Current guidelines recommend that all neonates with Down syndrome (DS) be screened for congenital heart disease (CHD) with an echocardiogram. We sought to determine the effectiveness of a more accessible and less expensive screening strategy consisting of physical examination, electrocardiogram (ECG), and chest X-ray. The Intermountain Healthcare Enterprise Data Warehouse was used to identify infants with a positive karyotype for DS who were born between January 1, 2000, and June 30, 2012. Infants with the results of an echocardiogram, physical examination, ECG, and chest X-ray documented at age ≤6months were included. Infants with an abnormality on physical examination, ECG, or chest X-ray were considered to have a positive screen.
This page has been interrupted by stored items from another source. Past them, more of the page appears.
Lemma repository_run_spec (h : heap) (resolved : option string) (repo_name : string)
    (reference_assets : list nat) (r : result RefGroup) (h' : heap) :
  Forall (fun asset => asset < length h) reference_assets ->
  match repository_loop tempdir pid download_file h resolved reference_assets [] with
  | (Ok assets, h1) => (Ok (mkRefGroup "REPO" repo_name assets), h1)
  | (Raise e, h1) => (Raise e, h1)
  end = (r, h') ->
  (forall i, i < length h -> heap_get h' i = heap_get h i)
  /\ forall g, r = Ok g ->
       ref_source_type g = "REPO" /\ ref_source g = repo_name
       /\ ref_assets g = seq (length h) (length reference_assets)
       /\ length h' = length h + length reference_assets
       /\ forall k asset, reference_assets !! k = Some asset ->
            exists sha, heap_get h' (length h + k)
                        = Asset_setitem "sha1" sha (heap_get h asset).
Proof.
  intros Hlive Hrun.
  destruct (repository_loop tempdir pid download_file h resolved reference_assets [])
    as [res h1] eqn:Hloop.
  pose proof (repository_loop_spec h resolved reference_assets [] [] res h1 Hlive) as Hspec.
  rewrite app_nil_r in Hspec. destruct (Hspec Hloop) as (t' & Ht' & Hlen & Hok).
  clear Hspec. simpl in Ht'. subst h1. split.
  - destruct res; injection Hrun as <- <-; intros i Hi; apply heap_get_app_old, Hi.
  - destruct res as [l|e]; [|injection Hrun as <- <-; discriminate].
    injection Hrun as <- <-. intros g [= <-].
    destruct (Hok l eq_refl) as (-> & Hall).
    pose proof (Forall2_length _ _ _ Hall) as Hlen2.
    cbn [ref_source_type ref_source ref_assets app length].
    rewrite Nat.add_0_r, length_app, <- Hlen2.
    do 4 (split; [reflexivity|]).
    intros k asset Hk.
    destruct (Forall2_lookup_l _ _ _ _ _ Hall Hk) as (new & Hnew & sha & ->).
    exists sha. unfold heap_get at 1.
    apply nth_lookup_Some. rewrite lookup_app_r by lia.
    replace (length h + k - length h) with k by lia. exact Hnew.
Qed.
Echocardiography was the gold standard for calculating sensitivity, specificity, positive and negative predictive values for major CHD, defined as any heart defect that would typically require intervention during early childhood. Of 408 eligible infants, 240 (59%) had major CHD, of whom 228 (95%) had a positive screen. Screening missed eight infants with moderate/large patent ductus arteriosus and four infants with a moderate/large atrial septal defect. In 11 of these infants, the defect resolved spontaneously by age ≤4months. One infant had a moderate atrial septal defect persisting at 2-year follow-up. Sensitivity and specificity of the screening for detecting CHD were 95% (CI 92-98%) and 41% (CI 32-47%); positive and negative predictive values were 69% (CI 63-73%) and 85% (CI 75-92%). Screening with physical examination, ECG, and chest X-ray is an effective method of identifying which infants with DS should have an echocardiogram. This method would have resulted in 69 (17%) fewer echocardiograms without missing infants with major CHD.